*Exercise*: Identify, in the records below, every line where the string "Hread" appears, and copy each such line.

*Data for review*:
(* ===== verification/ToolsProof.v ===== *)
(** The tools (Tools) read the headers as the driver does (Volumes), and what their volume
    check does with a set that has a gap. *)

From Stdlib Require Import ZArith Lia Bool.
From stdpp Require Import base numbers list option gmap.
From S2P Require Import Prelude Disk Crc Subr Check Io IoLemmas IoSpec Volumes VolumesProof Tools.

(** * The header *)

(** There is nothing to read past the end of the device. *)
Lemma newest_past s fd size i zone vd :
  0 <= i <= 4 -> size <= i * HAMMER2_ZONE_BYTES64 -> newest s fd size i zone vd -> newest s fd size 4 zone vd.
Proof.
  intros Hi Hs [[-> H]|(Hz & Hu & Hv & H)]; [left|right].
  - split; [reflexivity|]. intros j Hj [A B]. destruct (decide (j < i)); [exact (H j ltac:(lia) (conj A B))|lia].
  - split; [lia|]. split; [exact Hu|]. split; [exact Hv|]. intros j Hj [A B].
    destruct (decide (j < i)); [exact (H j ltac:(lia) (conj A B))|lia].
Qed.

(** The loop keeps the newest of the copies it has seen; [mirror_tid] is the one of
    [voldata] once there is one. *)
Lemma tool_header_newest s fd size n : forall i mirror_tid zone voldata,
  0 <= i -> i + Z.of_nat n = 4 -> (2 ^ 16 | size) ->
  newest s fd size i zone voldata -> (zone <> - 1 -> mirror_tid = vd_mirror_tid voldata) ->
  let r := tool_header_loop n s fd size i mirror_tid zone voldata in newest s fd size 4 r.1 r.2.
Proof.
  induction n as [|n IH]; intros i tid zone vd Hi Hn Hd H Ht.
  { cbn [tool_header_loop fst snd]. replace 4 with i by lia. exact H. }
  cbn [tool_header_loop]. destruct (Z.leb_spec size (i * HAMMER2_ZONE_BYTES64)) as [Hs|Hs].
  { cbn [fst snd]. apply (newest_past _ _ _ i); [lia|exact Hs|exact H]. }
  assert (Hread : tool_read s fd size (i * HAMMER2_ZONE_BYTES64) HAMMER2_PBUFSIZE = header_copy s fd i).
  { unfold tool_read, header_copy. f_equal. destruct Hd as [q Hq]. lia. }
  rewrite Hread. assert (Hl : alen (header_copy s fd i) = HAMMER2_PBUFSIZE).
  { unfold alen, header_copy. rewrite fread_length. lia. }
  rewrite Hl, Z.eqb_refl. cbn [negb]. destruct (header_valid (header_copy s fd i)) eqn:Hv; cbn [negb].
  2: { apply IH; try assumption; try lia. apply newest_skip; [exact H|]. intros [_ Hu]. congruence. }
  destruct ((zone =? - 1) || (tid <? vd_mirror_tid (header_copy s fd i))) eqn:Hc; apply IH; try assumption; try lia.
  - apply (newest_take _ _ _ _ zone vd); [lia|exact H|split; assumption|].
    destruct (Z.eqb_spec zone (- 1)); [reflexivity|]. rewrite <- Ht by assumption. exact Hc.
  - apply newest_keep; [exact H|]. apply orb_false_iff in Hc as [Hz Hc]. rewrite Hz. apply Z.eqb_neq in Hz. rewrite <- Ht by exact Hz. exact Hc.
Qed.

Section tools.
Context {W : Win32} {WL : Win32Laws} {CRT : Crt}.

(** C37. The tools and the driver agree on the header of a device: reading with the tools'
    [hammer2_read_volume_header] gives the copy and the contents that a mount reads, and
    fails when the mount fails, on every device whose size is a multiple of 64KB. *)
Theorem tool_header_equiv s fd size vd0 :
  check_volume fd = Ran size -> (2 ^ 16 | size) ->
  exists zone vd vd', tool_read_volume_header s fd vd0 = Ran (zone, vd)
    /\ hammer2_read_volume_header s fd size vd0 = (if zone =? - 1 then - EINVAL else zone, vd')
    /\ (zone <> - 1 -> 0 <= zone < 4 /\ vd = vd' /\ vd = header_copy s fd zone).
Proof.
  intros Hc Hd. unfold tool_read_volume_header. rewrite Hc. cbn [tbind].
  assert (H0 : newest s fd size 0 (- 1) vd0) by (left; split; [reflexivity|intros i Hi; lia]).
  pose proof (tool_header_newest s fd size 4 0 (2 ^ 64 - 1) (- 1) vd0 ltac:(lia) ltac:(lia) Hd H0 ltac:(congruence)) as H.
  cbn zeta in H.
  destruct (tool_header_loop 4 s fd size 0 (2 ^ 64 - 1) (- 1) vd0) as [zone vd]. cbn [fst snd] in H.
  destruct (read_volume_header_newest s fd size vd0) as (z' & vd' & Hn & E).
  exists zone, vd, vd'. split; [reflexivity|]. destruct (Z.eqb_spec zone (- 1)) as [->|Hz].
  - split; [|congruence]. destruct H as [[_ Hno]|(Hr & _)]; [|lia]. rewrite E.
    destruct Hn as [[-> _]|(Hr & Hu & _)]; [reflexivity|]. destruct (Hno z' Hr Hu).
  - pose proof H as H'. destruct H' as [[Hr _]|(Hr & _ & Hv & _)]; [lia|].
    destruct (newest_unique _ _ _ _ _ _ _ Hn H ltac:(lia)) as [-> ->]. rewrite E, (proj2 (Z.eqb_neq zone (- 1))) by exact Hz. auto.
Qed.

(** * A set with a gap *)

Lemma unused_not_installed k : filter (fun vol => tv_id vol <> - 1) (replicate k hammer2_init_volume) = [].
Proof. induction k as [|k IH]; [reflexivity|]. cbn [replicate]. rewrite filter_cons_False by (cbn; lia). exact IH. Qed.

(** One volume, not the root: [hammer2_verify_volumes_common] allocates one stat buffer
    and stores into the second. *)
Lemma tool_gap_overflows fsp v k root :
  fo_version fsp <> - 1 -> fo_volumes fsp = hammer2_init_volume :: v :: replicate k hammer2_init_volume -> tv_id v = 1 ->
  tool_verify_volumes fsp root = Abort.
Proof.
  intros Hv Hvols Hid. unfold tool_verify_volumes, tool_verify_volumes_common. rewrite (proj2 (Z.eqb_neq _ _)) by exact Hv.
  cbn [errx tbind]. rewrite Hvols. assert (Hn : tv_installed (hammer2_init_volume :: v :: replicate k hammer2_init_volume) = 1).
  { unfold tv_installed, alen. rewrite filter_cons_False by (cbn; lia). rewrite filter_cons_True by lia.
    rewrite unused_not_installed. reflexivity. }
  rewrite Hn. cbn. rewrite (proj2 (Z.eqb_neq (tv_id v) _)) by lia. reflexivity.
Qed.
End tools.

(** The 4GB device of [demo_disk]. *)
Definition demo_tools : Crt := {|
  GetFileSizeEx _ := Some (2 ^ 32);
  GetLengthInfo _ := None;
  filelengthi64 _ := - 1;
  fstat_id fd := (fd, 0);
  qsort_by _ l := l
|}.
Lemma tool_header_equiv_witness :
  exists zone vd vd', tool_read_volume_header (CRT := demo_tools) demo_disk 1 [] = Ran (zone, vd)
    /\ hammer2_read_volume_header (W := demo_win32) demo_disk 1 (2 ^ 32) [] = (if zone =? - 1 then - EINVAL else zone, vd').
Proof.
  destruct (tool_header_equiv (WL := demo_win32_laws) (CRT := demo_tools) demo_disk 1 (2 ^ 32) []) as (zone & vd & vd' & A & B & _).
  - reflexivity.
  - exists (2 ^ 16). reflexivity.
  - exists zone, vd, vd'. split; [exact A|exact B].
Defined.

*Exercise response*:
  assert (Hread : tool_read s fd size (i * HAMMER2_ZONE_BYTES64) HAMMER2_PBUFSIZE = header_copy s fd i).
  rewrite Hread. assert (Hl : alen (header_copy s fd i) = HAMMER2_PBUFSIZE).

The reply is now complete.